La deuxième phrase peut également être comprise de deux façons : soit que quatre facteurs (environnement, organisation de l’armée, moral et position) conditionnent le courage, la force et la discipline des soldats ; soit que cette phrase explicite la première : grâce à la répartition en corps, il est possible de faire passer l’ordre pour le désordre, le courage pour de la lâcheté, et la force pour de la faiblesse. […]

Jean Lévi fournit un autre exemple avec cette maxime :

« L’expert en stratégie, cultivant le Principe et attentif aux lois, est le dispensateur de la victoire et de la défaite. » (chapitre 4)
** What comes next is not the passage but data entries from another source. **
Lemma inv_word st T W u s p dst src count D F : p_str p = (D ++ W ++ u) ++ F ++ s ++ 0 :: rest →
  src = length (D ++ W ++ u ++ F) → dst = length (D ++ W ++ u) → count = length T → nonzero (W ++ u) → nonzero s →
  all_stored D (p_args p) T → length (p_args p) = N → (maxArgs < N)%nat → u ≠ [] → p_args p !! count = Some (At (length D)) →
  (count < maxArgs)%nat → st = STATE_TEXT ∨ st = STATE_QUOTE → inv st T (W ++ u) s p src dst count D F.
Proof.
  intros E Hs Hd Hc HW Hnz HT HN HmN Hu Ha Hlt Hst. rewrite !length_app in *. constructor; try done.
  - by rewrite E, <-!app_assoc.
  - rewrite length_app. lia.
  - rewrite length_app. lia.
  - destruct Hst as [-> | ->]; (split; [by destruct W, u|by split]).
Qed.

(** The character behind a backslash. There is room for two characters. *)
Lemma step_escape st st' T W c s p src dst count D G : inv st T W (c :: s) p src dst count D G →
  (st = STATE_ESCAPE ∨ st = STATE_QUOTE_ESCAPE) → (st' = STATE_TEXT ∨ st' = STATE_QUOTE) →
  wp (if c =? 110 then write_char dst CH_NEWLINE ;; mret (S dst)
      else if c =? 114 then write_char dst CH_RETURN ;; mret (S dst)
      else if (c =? CH_QUOTE) || (c =? CH_SPACE) || (c =? CH_PIPE) then write_char dst c ;; mret (S dst)
      else write_char dst CH_BACKSLASH ;; let* c := read_char src in write_char (S dst) c ;; mret (S (S dst))) p
     (λ dst' p', ∃ G', inv st' T (W ++ unescape c) s p' (S src) dst' count D G').
Proof.
  intros Hi Hst Hst'. destruct (iv_free _ _ _ _ _ _ _ _ _ _ _ Hi) as (E1 & E2 & Esrc & Edst).
  destruct Hi as [Es Hsrc Hdst Hcount HW Hnz HT [HN Hmax] Hs]. apply Forall_cons in Hnz as [Hc0 Hnz].
  assert (G ≠ [] ∧ p_args p !! count = Some (At (length D)) ∧ (count < maxArgs)%nat) as (HG & Harg & Hlt)
    by (destruct Hst as [-> | ->]; exact Hs). clear Hs.
  assert (Hone : ∀ v, v ≠ 0 → wp (write_char dst v ;; mret (S dst)) p
            (λ dst' p', ∃ G', inv st' T (W ++ [v]) s p' (S src) dst' count D G')).
  { intros v Hv. wp_step. eapply (wp_write_next p D W (G ++ [c])); [exact E1|exact Edst|by destruct G|]. intros F HF. wp_step.
    exists F. rewrite length_app in HF. simpl in HF. apply inv_word; try done.
    - rewrite !length_app. simpl. lia.
    - rewrite !length_app. simpl. lia.
    - apply Forall_app_2; [done|by repeat constructor]. }
  unfold unescape. destruct (c =? 110); [by apply Hone|]. destruct (c =? 114); [by apply Hone|].
  destruct ((c =? CH_QUOTE) || (c =? CH_SPACE) || (c =? CH_PIPE)); [by apply Hone|].
  destruct G as [|g G]; [done|]. wp_step. eapply (wp_write_char dst _ p (D ++ W) g (G ++ c :: s ++ 0 :: rest)).
  { rewrite E2, <-!app_assoc. reflexivity. }
  { done. }
  wp_step. eapply (wp_read_char src _ (D ++ W ++ CH_BACKSLASH :: G) c (s ++ 0 :: rest)).
  { simpl. rewrite <-!app_assoc. reflexivity. }
  { rewrite Esrc, !length_app. simpl. lia. }
  wp_step. eapply (wp_write_next _ D (W ++ [CH_BACKSLASH]) (G ++ [c]) (s ++ 0 :: rest)).
  { simpl. rewrite <-!app_assoc. reflexivity. }
  { rewrite Edst, !length_app. simpl. lia. }
  { by destruct G. }
  intros F HF. wp_step. exists F. rewrite length_app in HF. simpl in HF. apply inv_word; try done.
  - simpl. rewrite <-!app_assoc. reflexivity.
  - rewrite !length_app in *. simpl in *. lia.
  - rewrite !length_app. simpl. lia.
  - apply Forall_app_2; [done|]. by repeat constructor.
Qed.

Lemma parse_char_ok st T W c s p src dst count D G : inv st T W (c :: s) p src dst count D G →
  wp (parse_char maxArgs st src dst count) p (stepped st T W c s src).
Proof.
  intros Hi. destruct (iv_free _ _ _ _ _ _ _ _ _ _ _ Hi) as (E1 & E2 & Esrc & Edst).
  destruct st; [by eapply step_blank|by eapply step_text|by eapply step_quote|..]; unfold parse_char; wp_step;
    (eapply wp_read_char; [exact E2|exact Esrc|]); wp_step.
  - eapply wp_mono; [eapply (step_escape _ STATE_TEXT); eauto|]. intros dst' p' (G' & Hi'). wp_step. exists T, (W ++ unescape c), D, G'. by split.
  - eapply wp_mono; [eapply (step_escape _ STATE_QUOTE); eauto|]. intros dst' p' (G' & Hi'). wp_step. exists T, (W ++ unescape c), D, G'. by split.
Qed.
(* ===== verification/VConsole.v ===== *)
(** * vconsole.c and main.c of the user mode: the virtual consoles

    Models src/usermode/vconsole.c, the screens of the virtual consoles and how the
    one that is shown is copied to the console of the kernel, and the routing of
    input and output in src/usermode/main.c. Characters are bytes: a char that is
    negative in C is only compared with characters below 128 or masked to 8 bits. *)

From S2P Require Import Prelude Console User Shell.
Open Scope Z_scope.

Definition ESCAPE_COLOR := 1.
Definition ESCAPE_CURSORX := 2.
Definition ESCAPE_CURSORY := 3.
Definition COLOR_BLUE := 1.
Definition CONSOLE_BLANK : Z := MAKE_RAW_CHAR (MAKE_COLOR COLOR_WHITE COLOR_BLACK) CH_SPACE.
Definition NUM_VIRT_CONSOLES : nat := 7.
Definition BUFFER_SIZE := 1024.
Definition CH_TAB := 9.

(** [struct virtConsole]; the cursor and [pid] are 32-bit, [vc_data] 16-bit and
    the last fields 8-bit integers. *)
Record virtConsole := VirtConsole {
  vc_data : list Z;
  vc_cursorX : Z;
  vc_cursorY : Z;
  vc_input : Z;
  vc_output : Z;
  vc_color : Z;
  vc_pid : Z;
  vc_escape : bool;
  vc_escapeCode : Z;
  vc_escapeValue : Z;
}.

Definition set_data (d : list Z) (v : virtConsole) : virtConsole :=
  VirtConsole d (vc_cursorX v) (vc_cursorY v) (vc_input v) (vc_output v) (vc_color v) (vc_pid v)
    (vc_escape v) (vc_escapeCode v) (vc_escapeValue v).
Definition set_vc_cursor (x y : Z) (v : virtConsole) : virtConsole :=
  VirtConsole (vc_data v) x y (vc_input v) (vc_output v) (vc_color v) (vc_pid v)
    (vc_escape v) (vc_escapeCode v) (vc_escapeValue v).
Definition set_ends (i o : Z) (v : virtConsole) : virtConsole :=
  VirtConsole (vc_data v) (vc_cursorX v) (vc_cursorY v) i o (vc_color v) (vc_pid v)
    (vc_escape v) (vc_escapeCode v) (vc_escapeValue v).
Definition set_vc_color (c : Z) (v : virtConsole) : virtConsole :=
  VirtConsole (vc_data v) (vc_cursorX v) (vc_cursorY v) (vc_input v) (vc_output v) c (vc_pid v)
    (vc_escape v) (vc_escapeCode v) (vc_escapeValue v).
Definition set_pid (p : Z) (v : virtConsole) : virtConsole :=
  VirtConsole (vc_data v) (vc_cursorX v) (vc_cursorY v) (vc_input v) (vc_output v) (vc_color v) p
    (vc_escape v) (vc_escapeCode v) (vc_escapeValue v).
Definition set_escape (e : bool) (code value : Z) (v : virtConsole) : virtConsole :=
  VirtConsole (vc_data v) (vc_cursorX v) (vc_cursorY v) (vc_input v) (vc_output v) (vc_color v) (vc_pid v)
    e code value.

(** The array [consoles] (zeroed at the start) and what the process can see. *)
Record tty (w : Type) := Tty { consoles : list virtConsole; world : w }.
Arguments Tty {w} _ _.
Arguments consoles {w} _.
Arguments world {w} _.

Definition zero_console : virtConsole := VirtConsole (replicate 2000 0) 0 0 0 0 0 0 false 0 0.

Section VConsole.
Context {w : Type} `{Sys w}.

Definition with_world {A} (m : M w A) : M (tty w) A := zoom world (λ x t, Tty (consoles t) x) m.

Definition the_console (index : Z) : M (tty w) virtConsole :=
  let* t := get in deref (nthZ (consoles t) index) "consoles: out of the array".

Definition change (index : Z) (f : virtConsole → virtConsole) : M (tty w) unit :=
  let* v := the_console index in
  modify (λ t, Tty (setZ (consoles t) index (f v)) (world t)).

(** Accesses to [consoles[index].data[i]]. *)
Definition get_cell (index i : Z) : M (tty w) Z :=
  let* v := the_console index in deref (nthZ (vc_data v) i) "data: out of the screen".
Definition set_cell (index i c : Z) : M (tty w) unit :=
  let* v := the_console index in
  match nthZ (vc_data v) i with
  | Some _ => change index (set_data (setZ (vc_data v) i (u16 c)))
  | None => undef "data: out of the screen"
  end.

Definition virtConsoleSwitchTo (index : Z) : M (tty w) unit :=
  with_world (User.consoleSetFlags (Z.lor CONFLAGS_HWCURSOR_AUTO CONFLAGS_RAW_MODE)) ;;
  with_world (User.consoleSetCursor 0 0) ;;
  let* v := the_console index in
  with_world (User.consoleWriteRaw (vc_data v)) ;;
  let* v := the_console index in
  with_world (User.consoleSetCursor (vc_cursorX v) (vc_cursorY v)) ;;
  with_world (User.consoleSetHardwareCursor (vc_cursorX v) (vc_cursorY v)) ;;
  with_world (User.consoleSetFlags (Z.lor CONFLAGS_HWCURSOR (Z.lor CONFLAGS_HWCURSOR_AUTO CONFLAGS_RAW_MODE))).

(** [snprintf(text, VGA_WIDTH, "IBN OS - Console %d", (int)index)] into zeroes. *)
Definition header_text (index : Z) : list Z :=
  let s := chars "IBN OS - Console " ++ decimal 10 index in
  s ++ replicate (80 - length s) 0.

Definition virtConsoleInit (index : Z) : M (tty w) unit :=
  assert (index <? Z.of_nat NUM_VIRT_CONSOLES) "index < NUM_VIRT_CONSOLES" ;;
  for_loop 2000 0 (λ i, set_cell index i CONSOLE_BLANK) ;;
  for_loop 80 0 (λ i,
    let* c := deref (nthZ (header_text index) i) "text: out of the array" in
    set_cell index i (MAKE_RAW_CHAR (MAKE_COLOR COLOR_WHITE COLOR_BLUE) (if c =? 0 then CH_SPACE else c))) ;;
  change index (set_vc_cursor 0 1) ;;
  let* input := with_world createPipe in
  let* output := with_world createPipe in
  change index (λ v, set_vc_color (MAKE_COLOR COLOR_WHITE COLOR_BLACK) (set_escape false 0 0 (set_ends input output v))) ;;
  assert (0 <=? input) "consoles[index].input >= 0" ;;
  assert (0 <=? output) "consoles[index].output >= 0".

Definition virtConsoleScrollUp (index : Z) : M (tty w) unit :=
  assert (index <? Z.of_nat NUM_VIRT_CONSOLES) "index < NUM_VIRT_CONSOLES" ;;
  for_loop 23 2 (λ y, for_loop 80 0 (λ x,
    let* c := get_cell index (CHAR_OFFSET x y) in set_cell index (CHAR_OFFSET x (y - 1)) c)) ;;
  for_loop 80 0 (λ x, set_cell index (CHAR_OFFSET x (VGA_HEIGHT - 1)) CONSOLE_BLANK).

Definition set_cursor_both (x y : Z) : M (tty w) unit :=
  with_world (User.consoleSetCursor (u32 x) (u32 y)) ;;
  with_world (User.consoleSetHardwareCursor (u32 x) (u32 y)).

Definition virtConsolePutChar (index chr : Z) (active : bool) : M (tty w) unit :=
  let* v := the_console index in
  let x := i32 (vc_cursorX v) in
  let y := i32 (vc_cursorY v) in
  assert (index <? Z.of_nat NUM_VIRT_CONSOLES) "index < NUM_VIRT_CONSOLES" ;;
  if chr =? CH_DELETE then
    let x := x - 1 in
    let ' (x, y) := if x <? 0 then (VGA_WIDTH - 1, y - 1) else (x, y) in
    let y := if y <? 1 then 1 else y in
    set_cell index (CHAR_OFFSET x y) (MAKE_RAW_CHAR (vc_color v) CH_SPACE) ;;
    when active (virtConsoleSwitchTo index) ;;
    change index (set_vc_cursor (u32 x) (u32 y)) ;;
    when active (set_cursor_both x y)
  else
    let* ' (x, y) :=
      (if negb (chr =? CH_NEWLINE) then
         set_cell index (CHAR_OFFSET x y) (MAKE_RAW_CHAR (vc_color v) chr) ;;
         when active
           (let* c := get_cell index (CHAR_OFFSET x y) in with_world (User.consoleWriteRaw [c]) ;; mret tt) ;;
         mret (x + 1, y)
       else mret (0, y + 1)) in
    let ' (x, y) := if VGA_WIDTH <=? x then (0, y + 1) else (x, y) in
    if VGA_HEIGHT <=? y then
      let y := VGA_HEIGHT - 1 in
      virtConsoleScrollUp index ;;
      change index (set_vc_cursor (u32 x) (u32 y)) ;;
      when active (virtConsoleSwitchTo index)
    else
      change index (set_vc_cursor (u32 x) (u32 y)) ;;
      when active (set_cursor_both x y).

Definition virtConsoleProcessEscape (index : Z) (active : bool) : M (tty w) unit :=
  let* v := the_console index in
  if negb (vc_escape v) then mret tt
  else if vc_escapeCode v =? ESCAPE_COLOR then change index (set_vc_color (vc_escapeValue v))
  else if (vc_escapeCode v =? ESCAPE_CURSORX) || (vc_escapeCode v =? ESCAPE_CURSORY) then
    let posX := if vc_escapeCode v =? ESCAPE_CURSORX then vc_escapeValue v else vc_cursorX v in
    let posY := if vc_escapeCode v =? ESCAPE_CURSORY then vc_escapeValue v + 1 else vc_cursorY v in
    when ((posX <? VGA_WIDTH) && (posY <? VGA_HEIGHT))
      (change index (set_vc_cursor posX posY) ;;
       when active (set_cursor_both posX posY))
  else mret tt.

(** ** main.c *)

(** A character of the output of the processes of console [index]. *)
Definition output_char (index current chr : Z) : M (tty w) unit :=
  let* v := the_console index in
  if negb (vc_escape v) && (chr =? CH_ESCAPE) then change index (set_escape true 0 0)
  else if vc_escape v then
    if vc_escapeCode v =? 0 then change index (λ v, set_escape (vc_escape v) chr (vc_escapeValue v) v)
    else
      change index (λ v, set_escape (vc_escape v) (vc_escapeCode v) chr v) ;;
      virtConsoleProcessEscape index (index =? current) ;;
      change index (λ v, set_escape false (vc_escapeCode v) (vc_escapeValue v) v)
  else virtConsolePutChar index chr (current =? index).

Fixpoint output_chars (index current : Z) (bs : list Z) : M (tty w) unit :=
  match bs with
  | [] => mret tt
  | chr :: bs => output_char index current chr ;; output_chars index current bs
  end.

(** The search for the console whose output [handle] is. *)
Definition find_output (handle : Z) (l : list virtConsole) : option Z :=
  Z.of_nat ∘ fst <$> list_find (λ v, vc_output v = handle) l.

Definition handle_output (handle current : Z) (bs : list Z) : M (tty w) unit :=
  let* t := get in
  match find_output handle (consoles t) with
  | Some index => output_chars index current bs
  | None => mret tt
  end.

(** The characters of the keyboard; the result is [currentConsole]. *)
Fixpoint handle_input (current : Z) (bs : list Z) : M (tty w) Z :=
  match bs with
  | [] => mret current
  | chr :: bs =>
      if chr =? CH_TAB then
        let current := (current + 1) mod Z.of_nat NUM_VIRT_CONSOLES in
        virtConsoleSwitchTo current ;;
        handle_input current bs
      else
        let* v := the_console current in
        with_world (objectWrite (vc_input v) [chr]) ;;
        handle_input current bs
  end.

(** What is done with the bytes read from [handle]. *)
Definition main_dispatch (current handle : Z) (bs : list Z) : M (tty w) Z :=
  if negb (handle =? 0) then handle_output handle current bs ;; mret current
  else handle_input current bs.

(** A round of the loop of [main]. *)
Definition main_round (fuel : nat) (event current : Z) : M (tty w) Z :=
  let* handle := with_world (objectWait event 0) in
  if handle <? 0 then mret current
  else
    let* ' (length, _, bs) := with_world (_read_r fuel handle BUFFER_SIZE) in
    main_dispatch current handle (take (Z.to_nat length) bs).

(** What comes before the loop; a child that has left its shell goes on here as well. *)
Definition spawn_shell (shell : M w unit) (event i : Z) : M (tty w) unit :=
  let* ' (pid, _) := with_world _fork_r in
  change i (set_pid pid) ;;
  assert (0 <=? pid) "consoles[i].pid >= 0" ;;
  when (pid =? 0)
    (let* v := the_console i in
     with_world (dup2 (vc_input v) 0) ;;
     with_world (dup2 (vc_output v) 1) ;;
     with_world shell) ;;
  let* v := the_console i in
  with_world (objectAttach event (vc_output v) 0 (u32 (vc_output v))) ;;
  mret tt.

Definition main_start (shell : M w unit) : M (tty w) Z :=
  let* event := with_world (createEvent true) in
  assert (0 <=? event) "event >= 0" ;;
  for_loop NUM_VIRT_CONSOLES 0 virtConsoleInit ;;
  virtConsoleSwitchTo 0 ;;
  for_loop NUM_VIRT_CONSOLES 0 (spawn_shell shell event) ;;
  with_world (objectAttach event 0 0 0) ;;
  mret event.
End VConsole.
(* ===== verification/ProgramsProofs.v ===== *)
(** * wc counts words, however its input is cut into blocks *)

From S2P Require Import Prelude User Shell Programs.
Open Scope Z_scope.

(** ** The reference *)

(** What is between the blanks. *)
Fixpoint fields (s : list Z) : list Z * list (list Z) :=
  match s with
  | [] => ([], [])
  | c :: s => let '(f, fs) := fields s in if isspace c then ([], f :: fs) else (c :: f, fs)
  end.

Definition nonempty (f : list Z) : nat := match f with [] => 0 | _ => 1 end.
Definition words (s : list Z) : nat := sum_list (nonempty <$> (fields s).1 :: (fields s).2).

(** ** A pipe that delivers blocks and is closed then *)

Record source := Source { blocks : list (list Z); printed : list Z }.

Definition source_sys : Sys source := {|
  objectWait _ _ := λ s, Ok (match blocks s with [] => -1 | _ => 0 end, s);
  objectRead _ len := λ s,
    match blocks s with
    | [] => Ok ((-1, []), s)
    | b :: bs => Ok ((lenZ b, b), Source bs (printed s))
    end;
  objectWrite _ bs := mret (lenZ bs);
  objectSignal _ _ := mret false; objectShutdown _ _ := mret false; objectClose _ := mret true;
  objectGetStatus _ _ := mret 0; objectAttach _ _ _ _ := mret false; objectDetach _ _ := mret false;
  createEvent _ := mret (-1); createPipe := mret (-1); syscall_fork := mret (-1); syscall_dup _ := mret (-1);
  syscall_dup2 _ _ := mret (-1); syscall_exit_process _ := mret tt; filesystemSearchFile _ _ _ := mret (-1);
  filesystemSearchDirectory _ _ _ := mret (-1); filesystemOpen _ := mret (-1); executeProgram _ _ _ := mret (-1);
  consoleSetFlags _ := mret tt; consoleSetCursor _ _ := mret tt; consoleSetHardwareCursor _ _ := mret tt;
  consoleWriteRaw _ := mret 0; malloc _ := mret false; realloc _ := mret false; free := mret tt;
  execvp _ := mret tt; setenv _ _ := mret tt;
  printf bs := λ s, Ok (tt, Source (blocks s) (printed s ++ bs));
|}.
#[local] Existing Instance source_sys.

(** ** Counting *)

(** Words that begin in [s] when [inWord] says what is in front of it. *)
Definition starts (inWord : bool) (s : list Z) : nat :=
  (if inWord then 0 else nonempty (fields s).1) + sum_list (nonempty <$> (fields s).2).

Definition in_word (inWord : bool) (s : list Z) : bool := foldl (λ _ c, negb (isspace c)) inWord s.

Lemma starts_cons inWord c s :
  starts inWord (c :: s) = ((if inWord || isspace c then 0 else 1) + starts (negb (isspace c)) s)%nat.
Proof. unfold starts. simpl. destruct (fields s) as [f fs]. destruct inWord, (isspace c); cbn; lia. Qed.

Lemma starts_app inWord s s' : starts inWord (s ++ s') = (starts inWord s + starts (in_word inWord s) s')%nat.
Proof.
  revert inWord. induction s as [|c s IH]; intros inWord; [by destruct inWord|].
  cbn [app]. rewrite !starts_cons, IH. unfold in_word. simpl. lia.
Qed.

Lemma starts_le inWord s : (starts inWord s ≤ length s)%nat.
Proof.
  revert inWord. induction s as [|c s IH]; intros inWord; [by destruct inWord|]. rewrite starts_cons.
  specialize (IH (negb (isspace c))). simpl. destruct (inWord || isspace c); lia.
Qed.

Lemma wc_block_ok bs : ∀ count inWord (x : source), count + Z.of_nat (starts inWord bs) < 2 ^ 31 →
  wc_block count inWord bs x = Ok ((count + Z.of_nat (starts inWord bs), in_word inWord bs), x).
Proof.
  induction bs as [|c bs IH]; intros count inWord x Hb.
  { destruct inWord; cbn [wc_block]; unfold starts, in_word; simpl; by rewrite Z.add_0_r. }
  rewrite starts_cons in *. cbn [wc_block]. unfold wc_char, incr, in_word. cbn [foldl].
  destruct inWord; cbn [orb] in *; [|destruct (isspace c) eqn:Ec]; cbn [negb Nat.add] in *; unfold mbind, M_bind, mret, M_ret.
  - by rewrite IH by lia.
  - by rewrite IH by lia.
  - rewrite (proj2 (Z.ltb_lt count 2147483647)) by lia. rewrite IH by lia. do 3 f_equal. lia.
Qed.

Lemma wc_loop_ok bs : ∀ fuel count inWord out, (length bs < fuel)%nat → count + Z.of_nat (starts inWord (mjoin bs)) < 2 ^ 31 →
  wc_loop fuel count inWord (Source bs out) =
  Ok (Some (count + Z.of_nat (starts inWord (mjoin bs))), Source [] out).
Proof.
  induction bs as [|b bs IH]; intros [|fuel] count inWord out Hf Hb; try (simpl in Hf; lia).
  { simpl. replace (starts inWord []) with 0%nat by by destruct inWord. by rewrite Z.add_0_r. }
  change (mjoin (b :: bs)) with (b ++ mjoin bs) in *. rewrite starts_app in *. cbn [wc_loop]. simpl in Hf.
  unfold mbind at 1, M_bind at 1. cbn [objectWait source_sys blocks]. change (0 <=? 0) with true. cbv iota.
  unfold mbind at 1, M_bind at 1. cbn [objectRead source_sys blocks printed].
  rewrite (proj2 (Z.ltb_ge (lenZ b) 0)) by lia. rewrite Nat2Z.id, firstn_all.
  unfold mbind at 1, M_bind at 1. rewrite wc_block_ok by lia. rewrite IH by lia. do 3 f_equal. lia.
Qed.

(** wc prints the number of words of all that it reads, wherever the blocks are
    cut, and returns 0. *)
Theorem wc_correct bs : Z.of_nat (words (mjoin bs)) < 2 ^ 31 →
  let n := Z.of_nat (words (mjoin bs)) in
  wc_main (S (length bs)) (Source bs []) =
  Ok (0, Source [] (decimal 10 n ++ chars " word" ++ (if negb (n =? 1) then chars "s" else []) ++ [CH_NEWLINE])).
Proof.
  intros Hb n. unfold wc_main, mbind at 1, M_bind at 1. 
  change (words (mjoin bs)) with (starts false (mjoin bs)) in *. rewrite wc_loop_ok by lia.
  reflexivity.
Qed.

Lemma wc_correct_witness :
  let bs := [[97; 98]; [99; 32; 10]; [100; 32]] in
  Z.of_nat (words (mjoin bs)) < 2 ^ 31 ∧ wc_main 4 (Source bs []) = Ok (0, Source [] (chars "2 words" ++ [CH_NEWLINE])).
Proof. intros bs. split; [reflexivity|]. apply (wc_correct bs). reflexivity. Defined.
(** [G.nodes[child]['rank'] = new_rank; visited.add(child);
    queue.append((child, new_rank))] *)
Definition record_rank (child : string) (new_rank : Z) (st : rank_state)
  : py_error + rank_state :=
  let '(ranks, visited, queue) := st in
  if dict_mem child ranks then
    inr (dict_set child new_rank ranks, set_add string_dec child visited,
         queue ++ [(child, new_rank)])
  else inl (Raised (KeyError child)).

(** Body of [for child in G.successors(current)]. *)
Definition visit_child (rank : Z) (st : rank_state) (child : string)
  : py_error + rank_state :=
  let '(ranks, visited, queue) := st in
  let new_rank := (rank + 1)%Z in
  if negb (set_mem string_dec child visited) then
    record_rank child new_rank st
  else
    match dict_get child ranks with
    | None => inl (Raised (KeyError child))
    | Some child_rank =>
        if (new_rank >? child_rank)%Z then record_rank child new_rank st
        else inr st
    end.

(** [while queue: ...], with at most [fuel] iterations. *)
Fixpoint rank_pass {NA EA} (fuel : nat) (G : DiGraph NA EA) (st : rank_state)
  : outcome (dict Z) :=
  match st with
  | (ranks, _, []) => Returns ranks
  | (ranks, visited, (current, rank) :: queue) =>
      match fuel with
      | 0 => OutOfFuel
      | S fuel' =>
          match successors G current with
          | inl e => Raises e
          | inr children =>
              match iterate (visit_child rank) children
                      (ranks, visited, queue) with
              | inl e => Raises e
              | inr st' => rank_pass fuel' G st'
              end
          end
      end
  end.

(** The state a pass starts from:
    [G.nodes[root]['rank'] = 0; queue = [(root, 0)]; visited = set([root])]. *)
Definition start_pass (root : string) (ranks : dict Z)
  : py_error + rank_state :=
  if dict_mem root ranks then
    inr (dict_set root 0%Z ranks, set_add string_dec root (empty_set string),
         [(root, 0%Z)])
  else inl (Raised (KeyError root)).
Pour le sinologue, les mots « tao » et « fa », traduits respectivement par « Principe » et « lois », peuvent être interprétés de plusieurs façons : soit on considère qu’ils se rapportent à la science militaire, évoquée juste avant (« tao » désignant alors le facteur moral et « fa » l’organisation, à l’instar du chapitre 1), soit ils ont un sens plus général et désignent le Tao du prince, c’est-à-dire les techniques de gouvernement et la Loi, comme système des institutions qui font régner l’ordre et l’harmonie au sein du peuple…

Enfin, à quelques rares endroits, Jean Lévi conserve une formulation obscure là où d’autres traducteurs ne semblent guère avoir brodé pour être plus explicites :

« Parce qu’il a la maîtrise de la résolution, il oppose l’ordre au désordre, le calme à l’affolement. » (chapitre 7)

Si l’idée peut intuitivement être comprise, qu’est-ce exactement qu’avoir la « maîtrise de la résolution » ? D’autres traducteurs ont proposé des transcriptions plus immédiatement intelligibles :

« En bon ordre ils attendent un ennemi désordonné, et dans la sérénité un ennemi vociférant. Voici ce qui s’appelle avoir en main le facteur « esprit ». » (Samuel Griffith)

« Il faut attendre en bon ordre un ennemi en pleine confusion, et en silence un ennemi bruyant ; cela s’appelle dominer l’esprit. » (Valérie Niquet)

« Le général attend en bon ordre l’ennemi indiscipliné. Il observe dans le calme et en silence l’ennemi fougueux et bruyant. Tel est ce qu’on appelle contrôler le moral de ses troupes. » (Jean-François Phelizon)


[1] Sun Tzu, L’art de la guerre, traduit et commenté par Jean Lévi, p. 150, Hachette, 2000.

[2] Wang Xuanming, L’art de la guerre d’après Sun Tzu, traduit en anglais par Sui Yun, traduit en français par Cédric Perdereau, pp. 134-135, Editions Vents d’Ouest, 2000.

[3] Sun Tzu, L’art de la guerre, traduit et commenté par Jean Lévi, p. 169, Hachette, 2000.